## TASK
Write out exactly the lines below that run from the one containing "Lemma _find_bbox_center_run b" through the one containing "scene_blocks (scene Scenario.after_cut)", both included, with no other lines.

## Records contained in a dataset
Lemma max_of_is_max l : forall x, is_max (max_of x l) (x :: l).
Proof.
  induction l as [|y l IH]; intros x.
  - split; [apply list_elem_of_here|].
    intros z Hz. apply list_elem_of_singleton in Hz as ->. apply Qle_refl.
  - unfold max_of. cbn [fold_left]. fold (max_of (if Qlt_bool x y then y else x) l).
    destruct (IH (if Qlt_bool x y then y else x)) as [Hin Hle].
    assert (x <= (if Qlt_bool x y then y else x)
            /\ y <= (if Qlt_bool x y then y else x))%Q as [Hx Hy].
    { destruct (Qlt_bool x y) eqn:Hb.
      - split; [apply Qlt_le_weak, Qlt_bool_true, Hb|apply Qle_refl].
      - split; [apply Qle_refl|apply Qlt_bool_false, Hb]. }
    split.
    + apply elem_of_cons in Hin as [Heq|Hin].
      * rewrite Heq. destruct (Qlt_bool x y); set_solver.
      * set_solver.
    + intros z Hz.
      apply elem_of_cons in Hz as [->|Hz].
      * eapply Qle_trans; [exact Hx|]. apply Hle. apply list_elem_of_here.
      * apply elem_of_cons in Hz as [->|Hz].
        -- eapply Qle_trans; [exact Hy|]. apply Hle. apply list_elem_of_here.
        -- apply Hle. apply list_elem_of_further. exact Hz.
Qed.

Lemma _find_bbox_center_run b bs w :
  _find_bbox_center (b :: bs) w = (Return (bbox_center b bs), w).
Proof. reflexivity. Qed.

Lemma bbox_bounds b bs :
  bounding_box (b :: bs) (bbox_xmin b bs) (bbox_xmax b bs)
               (bbox_ymin b bs) (bbox_ymax b bs).
Proof.
  unfold bounding_box, bbox_xmin, bbox_xmax, bbox_ymin, bbox_ymax. cbn [map].
  split; [apply min_of_is_min|]. split; [apply max_of_is_max|].
  split; [apply min_of_is_min|apply max_of_is_max].
Qed.

(** *** The two phases of [_deserializeData] *)

Lemma _deserializeData_blocks_phase d sel b bs w :
  blocks d = Some (b :: bs) ->
  _deserializeData (Some d) sel w
  = paste_edges_phase sel d
      (rebind_blocks (next_id (scene w))
         (length (scene_blocks (scene w))) (b :: bs) ∅)
      (blocks_pasted sel b bs w).
Proof.
  intros Hb. destruct w as [[B E H mp n] o ws].
  unfold _deserializeData. rewrite Hb.
  erewrite bind_return; [|reflexivity].
  destruct sel.
  - erewrite bind_return; [|reflexivity].
    erewrite bind_return; [|reflexivity].
    erewrite bind_return; [|apply _find_bbox_center_run].
    erewrite bind_return; [|apply paste_blocks_run].
    unfold blocks_pasted, offset_for.
    cbn [scene next_id scene_blocks scene_edges history lastMousePos objects
         warnings clearSelection].
    rewrite length_map. reflexivity.
  - erewrite bind_return; [|reflexivity].
    erewrite bind_return; [|reflexivity].
    erewrite bind_return; [|apply _find_bbox_center_run].
    erewrite bind_return; [|apply paste_blocks_run].
    reflexivity.
Qed.


Lemma paste_stored w d :
  objects w = Some d -> paste w = _deserializeData (Some d) true w.
Proof.
  intros Ho. destruct w as [s o ws]. simpl in Ho. subst o. reflexivity.
Qed.




(** The scenario of the spec, run: after the cut the scene is empty and the
    store holds two blocks and one edge; the paste at (100, 100) puts the new
    nodes at (85, 85) and (105, 105) and links them. *)
Example scenario_cut_then_paste :
  let w := (paste Scenario.after_cut).2 in
  scene_blocks (scene Scenario.after_cut) = []
  /\ scene_edges (scene Scenario.after_cut) = []
  /\ map (fun b => (Qred (block_x b), Qred (block_y b))) (scene_blocks (scene w))
     = [(85, 85)%Q; (105, 105)%Q]
  /\ map block_id (scene_blocks (scene w)) = [100; 102]
  /\ scene_edges (scene w) = [mkEdge 104 (mkSocket 101 100) (mkSocket 103 102) true]
  /\ objects w = objects Scenario.after_cut.
Proof.
  vm_compute. repeat split; reflexivity.
Qed.

(** ** The rebinding map *)

Lemma bind_sockets_lookup_notin b sds : forall n (hm : gmap ident Item) k,
  k ∉ map sd_id sds -> bind_sockets b n sds hm !! k = hm !! k.
Proof.
  induction sds as [|sd sds IH]; intros n hm k Hk; cbn [bind_sockets]; [reflexivity|].
  cbn [map] in Hk. apply not_elem_of_cons in Hk as [Hne Hk].
  rewrite IH by exact Hk. apply lookup_insert_ne. congruence.
Qed.

Lemma bind_sockets_lookup_in b sds : forall n (hm : gmap ident Item) k,
  k ∈ map sd_id sds -> is_socket_item (bind_sockets b n sds hm) k.
Proof.
  induction sds as [|sd sds IH]; intros n hm k Hk; cbn [bind_sockets].
  - inversion Hk.
  - destruct (decide (k ∈ map sd_id sds)) as [Hin|Hnotin].
    + apply IH. exact Hin.
    + cbn [map] in Hk. apply elem_of_cons in Hk as [->|Hk]; [|contradiction].
      eexists. rewrite bind_sockets_lookup_notin by exact Hnotin.
      apply lookup_insert_eq.
Qed.

Lemma rebind_block_lookup_notin n h bd (hm : gmap ident Item) k :
  k ∉ block_data_ids bd -> rebind_block n h bd hm !! k = hm !! k.
Proof.
  unfold block_data_ids, rebind_block. intros Hk.
  apply not_elem_of_cons in Hk as [Hne Hk].
  rewrite map_app in Hk. apply not_elem_of_app in Hk as [Hin Hout].
  rewrite lookup_insert_ne by congruence.
  rewrite !bind_sockets_lookup_notin by assumption. reflexivity.
Qed.

Lemma rebind_block_lookup_block n h bd (hm : gmap ident Item) :
  rebind_block n h bd hm !! bd_id bd = Some (ItemBlock h).
Proof. unfold rebind_block. apply lookup_insert_eq. Qed.

Lemma rebind_block_lookup_socket n h bd (hm : gmap ident Item) k :
  k ∈ map sd_id (bd_sockets_in bd ++ bd_sockets_out bd) ->
  k <> bd_id bd ->
  is_socket_item (rebind_block n h bd hm) k.
Proof.
  intros Hk Hne. unfold rebind_block, is_socket_item.
  rewrite lookup_insert_ne by congruence.
  destruct (decide (k ∈ map sd_id (bd_sockets_out bd))) as [Hout|Hout].
  - apply bind_sockets_lookup_in. exact Hout.
  - rewrite bind_sockets_lookup_notin by exact Hout.
    apply bind_sockets_lookup_in.
    rewrite map_app in Hk. apply elem_of_app in Hk as [Hin|Hin]; [exact Hin|contradiction].
Qed.

Lemma rebind_blocks_lookup_notin bds : forall n h (hm : gmap ident Item) k,
  k ∉ payload_node_ids bds -> rebind_blocks n h bds hm !! k = hm !! k.
Proof.
  induction bds as [|bd bds IH]; intros n h hm k Hk; cbn [rebind_blocks]; [reflexivity|].
  unfold payload_node_ids in Hk. cbn [map concat] in Hk.
  apply not_elem_of_app in Hk as [Hbd Hrest].
  rewrite IH by exact Hrest. apply rebind_block_lookup_notin. exact Hbd.
Qed.

Lemma payload_node_ids_cons bd bds :
  payload_node_ids (bd :: bds) = block_data_ids bd ++ payload_node_ids bds.
Proof. reflexivity. Qed.

Lemma payload_socket_ids_cons bd bds :
  payload_socket_ids (bd :: bds)
  = map sd_id (bd_sockets_in bd ++ bd_sockets_out bd) ++ payload_socket_ids bds.
Proof. reflexivity. Qed.

Lemma rebind_blocks_lookup_block bds : forall n h (hm : gmap ident Item) k,
  NoDup (payload_node_ids bds) ->
  k ∈ map bd_id bds ->
  is_block_item (rebind_blocks n h bds hm) k.
Proof.
  induction bds as [|bd bds IH]; intros n h hm k Hnd Hk; cbn [rebind_blocks].
  - inversion Hk.
  - rewrite payload_node_ids_cons in Hnd.
    apply NoDup_app in Hnd as (Hbd & Hdisj & Hrest).
    cbn [map] in Hk. apply elem_of_cons in Hk as [->|Hk].
    + exists h. rewrite rebind_blocks_lookup_notin.
      * apply rebind_block_lookup_block.
      * apply Hdisj. apply list_elem_of_here.
    + apply IH; assumption.
Qed.

Lemma rebind_blocks_lookup_socket bds : forall n h (hm : gmap ident Item) k,
  NoDup (payload_node_ids bds) ->
  k ∈ payload_socket_ids bds ->
  is_socket_item (rebind_blocks n h bds hm) k.
Proof.
  induction bds as [|bd bds IH]; intros n h hm k Hnd Hk; cbn [rebind_blocks].
  - inversion Hk.
  - rewrite payload_node_ids_cons in Hnd.
    apply NoDup_app in Hnd as (Hbd & Hdisj & Hrest).
    rewrite payload_socket_ids_cons in Hk. apply elem_of_app in Hk as [Hk|Hk].
    + unfold is_socket_item. rewrite rebind_blocks_lookup_notin.
      * apply rebind_block_lookup_socket; [exact Hk|].
        unfold block_data_ids in Hbd. apply NoDup_cons in Hbd as [Hnotin _].
        intros ->. contradiction.
      * apply Hdisj. unfold block_data_ids. apply list_elem_of_further. exact Hk.
    + apply IH; assumption.
Qed.

(** *** Links resolve through the rebinding map *)

Lemma resolves_insert (hm : gmap ident Item) k v sd :
  k <> sd_block sd -> k <> sd_id sd ->
  resolves hm sd -> resolves (<[k := v]> hm) sd.
Proof.
  intros Hb Hs [[h Hh] [s Hsock]]. split.
  - exists h. rewrite lookup_insert_ne; assumption.
  - exists s. rewrite lookup_insert_ne; assumption.
Qed.

Lemma edge_resolves_insert (hm : gmap ident Item) k v ed :
  k ∉ endpoint_keys ed -> edge_resolves hm ed -> edge_resolves (<[k := v]> hm) ed.
Proof.
  unfold endpoint_keys. intros Hk [Hsrc Hdst].
  apply not_elem_of_cons in Hk as [H1 Hk].
  apply not_elem_of_cons in Hk as [H2 Hk].
  apply not_elem_of_cons in Hk as [H3 Hk].
  apply not_elem_of_cons in Hk as [H4 _].
  split; apply resolves_insert; assumption.
Qed.

Lemma paste_edge_run sel ed hm B E H mp n o ws :
  edge_resolves hm ed ->
  exists e,
    paste_edge sel ed hm (mkClipboard (mkScene B E H mp n) o ws)
    = (Return (<[ed_id ed := ItemEdge (length E)]> hm),
       mkClipboard (mkScene B (E ++ [e]) H mp (n + 1)) o ws)
    /\ edge_id e = n
    /\ edge_selected e = sel.
Proof.
  intros [[[h1 Hb1] [s1 Hs1]] [[h2 Hb2] [s2 Hs2]]].
  exists (mkEdge n s1 s2 sel).
  split; [|split; reflexivity].
  unfold paste_edge, Edge_deserialize, resolve_socket.
  rewrite Hb1, Hs1, Hb2, Hs2.
  destruct sel; reflexivity.
Qed.

Lemma paste_edges_run sel eds : forall hm B E H mp n o ws,
  Forall (edge_resolves hm) eds ->
  (forall ed ed', ed ∈ eds -> ed' ∈ eds -> ed_id ed ∉ endpoint_keys ed') ->
  exists new hm',
    for_fold eds hm (paste_edge sel) (mkClipboard (mkScene B E H mp n) o ws)
    = (Return hm',
       mkClipboard (mkScene B (E ++ new) H mp (n + Z.of_nat (length eds))) o ws)
    /\ map edge_id new = seqZ n (Z.of_nat (length eds))
    /\ Forall (fun e => edge_selected e = sel) new.
Proof.
  induction eds as [|ed eds IH]; intros hm B E H mp n o ws Hres Hkeys.
  - exists [], hm. cbn [for_fold length]. rewrite app_nil_r, Z.add_0_r.
    split; [reflexivity|]. split; [reflexivity|constructor].
  - apply Forall_cons in Hres as [Hed Hres].
    destruct (paste_edge_run sel ed hm B E H mp n o ws Hed) as (e & Hrun & Hid & Hsel).
    destruct (IH (<[ed_id ed := ItemEdge (length E)]> hm) B (E ++ [e]) H mp (n + 1) o ws)
      as (new & hm' & Hloop & Hids & Hsels).
    + apply Forall_forall. intros ed' Hin.
      apply edge_resolves_insert.
      * apply Hkeys; [apply list_elem_of_here|apply list_elem_of_further; exact Hin].
      * eapply Forall_forall in Hres; eassumption.
    + intros e1 e2 H1 H2.
      apply Hkeys; apply list_elem_of_further; assumption.
    + exists (e :: new), hm'. cbn [for_fold].
      erewrite bind_return; [|exact Hrun].
      rewrite Hloop. rewrite <- app_assoc. cbn [app length map].
      replace (n + 1 + Z.of_nat (length eds)) with (n + Z.of_nat (S (length eds)))
        by lia.
      split; [reflexivity|]. split.
      * rewrite (seqZ_cons n (Z.of_nat (S (length eds)))) by lia.
        rewrite Hid, Hids. f_equal. f_equal; lia.
      * constructor; assumption.
Qed.

(** *** Fresh identities *)

Lemma ids_used_pos bd : 1 <= ids_used bd.
Proof. unfold ids_used. lia. Qed.

Lemma ids_total_nonneg bds : 0 <= ids_total bds.
Proof.
  induction bds as [|bd bds IH]; cbn [ids_total]; [lia|].
  pose proof (ids_used_pos bd). lia.
Qed.

Lemma block_id_placed sel ox oy b : block_id (placed sel ox oy b) = block_id b.
Proof. destruct sel; reflexivity. Qed.

Lemma length_pasted_blocks sel ox oy bds : forall n,
  length (pasted_blocks sel ox oy n bds) = length bds.
Proof.
  induction bds as [|bd bds IH]; intros n; cbn [pasted_blocks length]; [reflexivity|].
  f_equal. apply IH.
Qed.

(** The identities of the pasted nodes are taken from the supply, in
    increasing order. *)
Lemma pasted_blocks_ids sel ox oy bds : forall n,
  Forall (fun i => n <= i < n + ids_total bds)
         (map block_id (pasted_blocks sel ox oy n bds))
  /\ NoDup (map block_id (pasted_blocks sel ox oy n bds)).
Proof.
  induction bds as [|bd bds IH]; intros n; cbn [pasted_blocks map ids_total].
  - split; constructor.
  - destruct (IH (n + ids_used bd)) as [Hrange Hnd].
    pose proof (ids_used_pos bd) as Hpos.
    pose proof (ids_total_nonneg bds) as Htot.
    rewrite block_id_placed. cbn [built_block block_id].
    split.
    + constructor; [lia|].
      eapply Forall_impl; [exact Hrange|]. intros i Hi. cbn beta in Hi. lia.
    + constructor; [|exact Hnd].
      intros Hin. eapply Forall_forall in Hrange; [|exact Hin].
      cbn beta in Hrange. lia.
Qed.

Lemma block_ids_in_node_ids bs k : k ∈ map bd_id bs -> k ∈ payload_node_ids bs.
Proof.
  induction bs as [|bd bs IH]; intros Hk; [inversion Hk|].
  rewrite payload_node_ids_cons. cbn [map] in Hk.
  apply elem_of_cons in Hk as [->|Hk].
  - apply elem_of_app. left. apply list_elem_of_here.
  - apply elem_of_app. right. apply IH. exact Hk.
Qed.

Lemma socket_ids_in_node_ids bs k :
  k ∈ payload_socket_ids bs -> k ∈ payload_node_ids bs.
Proof.
  induction bs as [|bd bs IH]; intros Hk; [inversion Hk|].
  rewrite payload_node_ids_cons. rewrite payload_socket_ids_cons in Hk.
  apply elem_of_app in Hk as [Hk|Hk].
  - apply elem_of_app. left. apply list_elem_of_further. exact Hk.
  - apply elem_of_app. right. apply IH. exact Hk.
Qed.

Lemma endpoint_keys_in_node_ids bs ed k :
  link_valid bs ed -> k ∈ endpoint_keys ed -> k ∈ payload_node_ids bs.
Proof.
  intros [[Hsb Hss] [Hdb Hds]] Hk. unfold endpoint_keys in Hk.
  repeat (apply elem_of_cons in Hk as [->|Hk]);
    [apply block_ids_in_node_ids|apply socket_ids_in_node_ids
    |apply block_ids_in_node_ids|apply socket_ids_in_node_ids|inversion Hk];
    assumption.
Qed.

## ANSWER BELOW
Lemma _find_bbox_center_run b bs w :
  _find_bbox_center (b :: bs) w = (Return (bbox_center b bs), w).
Proof. reflexivity. Qed.

Lemma bbox_bounds b bs :
  bounding_box (b :: bs) (bbox_xmin b bs) (bbox_xmax b bs)
               (bbox_ymin b bs) (bbox_ymax b bs).
Proof.
  unfold bounding_box, bbox_xmin, bbox_xmax, bbox_ymin, bbox_ymax. cbn [map].
  split; [apply min_of_is_min|]. split; [apply max_of_is_max|].
  split; [apply min_of_is_min|apply max_of_is_max].
Qed.

(** *** The two phases of [_deserializeData] *)

Lemma _deserializeData_blocks_phase d sel b bs w :
  blocks d = Some (b :: bs) ->
  _deserializeData (Some d) sel w
  = paste_edges_phase sel d
      (rebind_blocks (next_id (scene w))
         (length (scene_blocks (scene w))) (b :: bs) ∅)
      (blocks_pasted sel b bs w).
Proof.
  intros Hb. destruct w as [[B E H mp n] o ws].
  unfold _deserializeData. rewrite Hb.
  erewrite bind_return; [|reflexivity].
  destruct sel.
  - erewrite bind_return; [|reflexivity].
    erewrite bind_return; [|reflexivity].
    erewrite bind_return; [|apply _find_bbox_center_run].
    erewrite bind_return; [|apply paste_blocks_run].
    unfold blocks_pasted, offset_for.
    cbn [scene next_id scene_blocks scene_edges history lastMousePos objects
         warnings clearSelection].
    rewrite length_map. reflexivity.
  - erewrite bind_return; [|reflexivity].
    erewrite bind_return; [|reflexivity].
    erewrite bind_return; [|apply _find_bbox_center_run].
    erewrite bind_return; [|apply paste_blocks_run].
    reflexivity.
Qed.


Lemma paste_stored w d :
  objects w = Some d -> paste w = _deserializeData (Some d) true w.
Proof.
  intros Ho. destruct w as [s o ws]. simpl in Ho. subst o. reflexivity.
Qed.




(** The scenario of the spec, run: after the cut the scene is empty and the
    store holds two blocks and one edge; the paste at (100, 100) puts the new
    nodes at (85, 85) and (105, 105) and links them. *)
Example scenario_cut_then_paste :
  let w := (paste Scenario.after_cut).2 in
  scene_blocks (scene Scenario.after_cut) = []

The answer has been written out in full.